--- DATASET ENTRIES ---
(* ===== verification/_CoqProject ===== *)
-Q . S2P
Prelude.v
GoStrings.v
Routes.v
Json.v
Marshal.v
Prefixes.v
Wire.v
Password.v
Gate.v
FileSystem.v
Tables.v
Sha256.v
Store.v
Guarantee.v
Files.v
Trees.v
AuthSecurity.v
Bootstrap.v
FileSeal.v
UserConfig.v
ConfigStore.v
Sessions.v
Rotation.v
Lockout.v
Retention.v
Issue.v
Users.v
Accounts.v
Administration.v
Resets.v
Middleware.v
Router.v
Handlers.v
Boundary.v
Urls.v
UrlRefs.v
Codegen.v
BusTypes.v
Cors.v
Processlock.v
Separation.v
Databases.v
Gateway.v
BusClient.v
ServiceBus.v
CustomConf.v
BusServer.v
Commands.v
Provisioning.v
Daemon.v
Utilities.v
Events.v
UserApi.v
VulnPolicy.v
Dependencies.v
Sources.v
Migration.v
Definition escape (a : ascii) : option ascii :=
  if bool_decide (a = "034"%char) then Some "034"%char
  else if bool_decide (a = "\"%char) then Some "\"%char
  else if bool_decide (a = "/"%char) then Some "/"%char
  else if bool_decide (a = "b"%char) then Some "008"%char
  else if bool_decide (a = "f"%char) then Some "012"%char
  else if bool_decide (a = "n"%char) then Some "010"%char
  else if bool_decide (a = "r"%char) then Some "013"%char
  else if bool_decide (a = "t"%char) then Some "009"%char
  else None.

Definition hexval (a : ascii) : option N :=
  if in_range "0" "9" a then Some (byte_val a - 48)
  else if in_range "a" "f" a then Some (byte_val a - 87)
  else if in_range "A" "F" a then Some (byte_val a - 55)
  else None.

Definition hex4 (a b c d : ascii) : option N :=
  x ← hexval a; y ← hexval b; z ← hexval c; t ← hexval d; Some (4096 * x + 256 * y + 16 * z + t).

(** The literal behind its opening quote, and what follows its closing one. *)
Fixpoint lexString (s : string) : option (list unit16 * string) :=
  match s with
  | EmptyString => None
  | String a r =>
     if bool_decide (a = "034"%char) then Some ([], r)
     else if bool_decide (a = "\"%char) then
       match r with
       | EmptyString => None
       | String e r' =>
          if bool_decide (e = "u"%char) then
            match r' with
            | String h1 (String h2 (String h3 (String h4 r''))) =>
               match hex4 h1 h2 h3 h4, lexString r'' with
               | Some n, Some (us, rest) => Some (Code n :: us, rest)
               | _, _ => None
               end
            | _ => None
            end
          else
            match escape e, lexString r' with
            | Some b, Some (us, rest) => Some (Lit b :: us, rest)
            | _, _ => None
            end
       end
     else if byte_val a <? 32 then None
     else match lexString r with Some (us, rest) => Some (Lit a :: us, rest) | None => None end
  end.

Definition high_surrogate (n : N) : bool := (55296 <=? n) && (n <? 56320).
Definition low_surrogate (n : N) : bool := (56320 <=? n) && (n <? 57344).

(** Pairs of surrogates are combined, single ones replaced. *)
Fixpoint decodeUnits (us : list unit16) : string :=
  match us with
  | [] => ""
  | Lit a :: us' => String a (decodeUnits us')
  | Code n :: us' =>
     if high_surrogate n || low_surrogate n then
       match us' with
       | Code m :: us'' =>
          if high_surrogate n && low_surrogate m
          then encode_rune (65536 + (n - 55296) * 1024 + (m - 56320)) +:+ decodeUnits us''
          else replacement +:+ decodeUnits us'
       | _ => replacement +:+ decodeUnits us'
       end
     else encode_rune n +:+ decodeUnits us'
  end.

Definition stringValue (us : list unit16) : string := coerce 0 (decodeUnits us).

(** ** Values *)

(** The components of arrays and objects come with their text. *)
Inductive json :=
| JNull
| JBool (b : bool)
| JNumber (text : string)
| JString (s : string)
| JArray (elements : list (string * json))
| JObject (members : list (string * (string * json))).

(** What a parser of a part of a text ends with: a result and what follows it, a
    syntax error, or too little fuel. *)
Inductive parsed (A : Type) := Parsed (a : A) (rest : string) | Bad | Out.
Arguments Parsed {A}. Arguments Bad {A}. Arguments Out {A}.

Definition is_space (a : ascii) : bool :=
  bool_decide (a = " "%char) || bool_decide (a = "009"%char) || bool_decide (a = "010"%char) || bool_decide (a = "013"%char).

Fixpoint skip_space (s : string) : string :=
  match s with
  | String a r => if is_space a then skip_space r else s
  | EmptyString => ""
  end.

Definition starts (c : ascii) (s : string) : option string :=
  match s with String a r => if bool_decide (a = c) then Some r else None | EmptyString => None end.

(** The text between two positions. *)
Definition text_until (s rest : string) : string := take_bytes (String.length s - String.length rest) s.

Fixpoint skip_digits (s : string) : string :=
  match s with
  | String a r => if is_digit a then skip_digits r else s
  | EmptyString => ""
  end.

(** At least one digit. *)
Definition digits (s : string) : option string :=
  match s with String a r => if is_digit a then Some (skip_digits r) else None | EmptyString => None end.

Definition fraction (s : string) : option string :=
  match starts "." s with Some r => digits r | None => Some s end.

Definition exponent (s : string) : option string :=
  match s with
  | String a r =>
     if bool_decide (a = "e"%char) || bool_decide (a = "E"%char) then
       match r with
       | String b r' => if bool_decide (b = "+"%char) || bool_decide (b = "-"%char) then digits r' else digits r
       | EmptyString => None
       end
     else Some s
  | EmptyString => Some s
  end.

(** What follows a number. *)
Definition number (s : string) : option string :=
  let unsigned := default s (starts "-" s) in
  integer ← match starts "0" unsigned with Some r => Some r | None => digits unsigned end;
  rest ← fraction integer;
  exponent rest.

Definition maxNestingDepth : N := 10000.

Definition literal (word : string) (v : json) (s : string) : parsed json :=
  if has_prefix word s then Parsed v (drop_bytes (String.length word) s) else Bad.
---
## ACTIVITY
A verbatim reproduction of all the records above is the expected answer.

## ANSWER
(* ===== verification/_CoqProject ===== *)
-Q . S2P
Prelude.v
GoStrings.v
Routes.v
Json.v
Marshal.v
Prefixes.v
Wire.v
Password.v
Gate.v
FileSystem.v
Tables.v
Sha256.v
Store.v
Guarantee.v
Files.v
Trees.v
AuthSecurity.v
Bootstrap.v
FileSeal.v
UserConfig.v
ConfigStore.v
Sessions.v
Rotation.v
Lockout.v
Retention.v
Issue.v
Users.v
Accounts.v
Administration.v
Resets.v
Middleware.v
Router.v
Handlers.v
Boundary.v
Urls.v
UrlRefs.v
Codegen.v
BusTypes.v
Cors.v
Processlock.v
Separation.v
Databases.v
Gateway.v
BusClient.v
ServiceBus.v
CustomConf.v
BusServer.v
Commands.v
Provisioning.v
Daemon.v
Utilities.v
Events.v
UserApi.v
VulnPolicy.v
Dependencies.v
Sources.v
Migration.v
Definition escape (a : ascii) : option ascii :=
  if bool_decide (a = "034"%char) then Some "034"%char
  else if bool_decide (a = "\"%char) then Some "\"%char
  else if bool_decide (a = "/"%char) then Some "/"%char
  else if bool_decide (a = "b"%char) then Some "008"%char
  else if bool_decide (a = "f"%char) then Some "012"%char
  else if bool_decide (a = "n"%char) then Some "010"%char
  else if bool_decide (a = "r"%char) then Some "013"%char
  else if bool_decide (a = "t"%char) then Some "009"%char
  else None.

Definition hexval (a : ascii) : option N :=
  if in_range "0" "9" a then Some (byte_val a - 48)
  else if in_range "a" "f" a then Some (byte_val a - 87)
  else if in_range "A" "F" a then Some (byte_val a - 55)
  else None.

Definition hex4 (a b c d : ascii) : option N :=
  x ← hexval a; y ← hexval b; z ← hexval c; t ← hexval d; Some (4096 * x + 256 * y + 16 * z + t).

(** The literal behind its opening quote, and what follows its closing one. *)
Fixpoint lexString (s : string) : option (list unit16 * string) :=
  match s with
  | EmptyString => None
  | String a r =>
     if bool_decide (a = "034"%char) then Some ([], r)
     else if bool_decide (a = "\"%char) then
       match r with
       | EmptyString => None
       | String e r' =>
          if bool_decide (e = "u"%char) then
            match r' with
            | String h1 (String h2 (String h3 (String h4 r''))) =>
               match hex4 h1 h2 h3 h4, lexString r'' with
               | Some n, Some (us, rest) => Some (Code n :: us, rest)
               | _, _ => None
               end
            | _ => None
            end
          else
            match escape e, lexString r' with
            | Some b, Some (us, rest) => Some (Lit b :: us, rest)
            | _, _ => None
            end
       end
     else if byte_val a <? 32 then None
     else match lexString r with Some (us, rest) => Some (Lit a :: us, rest) | None => None end
  end.

Definition high_surrogate (n : N) : bool := (55296 <=? n) && (n <? 56320).
Definition low_surrogate (n : N) : bool := (56320 <=? n) && (n <? 57344).

(** Pairs of surrogates are combined, single ones replaced. *)
Fixpoint decodeUnits (us : list unit16) : string :=
  match us with
  | [] => ""
  | Lit a :: us' => String a (decodeUnits us')
  | Code n :: us' =>
     if high_surrogate n || low_surrogate n then
       match us' with
       | Code m :: us'' =>
          if high_surrogate n && low_surrogate m
          then encode_rune (65536 + (n - 55296) * 1024 + (m - 56320)) +:+ decodeUnits us''
          else replacement +:+ decodeUnits us'
       | _ => replacement +:+ decodeUnits us'
       end
     else encode_rune n +:+ decodeUnits us'
  end.

Definition stringValue (us : list unit16) : string := coerce 0 (decodeUnits us).

(** ** Values *)

(** The components of arrays and objects come with their text. *)
Inductive json :=
| JNull
| JBool (b : bool)
| JNumber (text : string)
| JString (s : string)
| JArray (elements : list (string * json))
| JObject (members : list (string * (string * json))).

(** What a parser of a part of a text ends with: a result and what follows it, a
    syntax error, or too little fuel. *)
Inductive parsed (A : Type) := Parsed (a : A) (rest : string) | Bad | Out.
Arguments Parsed {A}. Arguments Bad {A}. Arguments Out {A}.

Definition is_space (a : ascii) : bool :=
  bool_decide (a = " "%char) || bool_decide (a = "009"%char) || bool_decide (a = "010"%char) || bool_decide (a = "013"%char).

Fixpoint skip_space (s : string) : string :=
  match s with
  | String a r => if is_space a then skip_space r else s
  | EmptyString => ""
  end.

Definition starts (c : ascii) (s : string) : option string :=
  match s with String a r => if bool_decide (a = c) then Some r else None | EmptyString => None end.

(** The text between two positions. *)
Definition text_until (s rest : string) : string := take_bytes (String.length s - String.length rest) s.

Fixpoint skip_digits (s : string) : string :=
  match s with
  | String a r => if is_digit a then skip_digits r else s
  | EmptyString => ""
  end.

(** At least one digit. *)
Definition digits (s : string) : option string :=
  match s with String a r => if is_digit a then Some (skip_digits r) else None | EmptyString => None end.

Definition fraction (s : string) : option string :=
  match starts "." s with Some r => digits r | None => Some s end.

Definition exponent (s : string) : option string :=
  match s with
  | String a r =>
     if bool_decide (a = "e"%char) || bool_decide (a = "E"%char) then
       match r with
       | String b r' => if bool_decide (b = "+"%char) || bool_decide (b = "-"%char) then digits r' else digits r
       | EmptyString => None
       end
     else Some s
  | EmptyString => Some s
  end.

(** What follows a number. *)
Definition number (s : string) : option string :=
  let unsigned := default s (starts "-" s) in
  integer ← match starts "0" unsigned with Some r => Some r | None => digits unsigned end;
  rest ← fraction integer;
  exponent rest.

Definition maxNestingDepth : N := 10000.

Definition literal (word : string) (v : json) (s : string) : parsed json :=
  if has_prefix word s then Parsed v (drop_bytes (String.length word) s) else Bad.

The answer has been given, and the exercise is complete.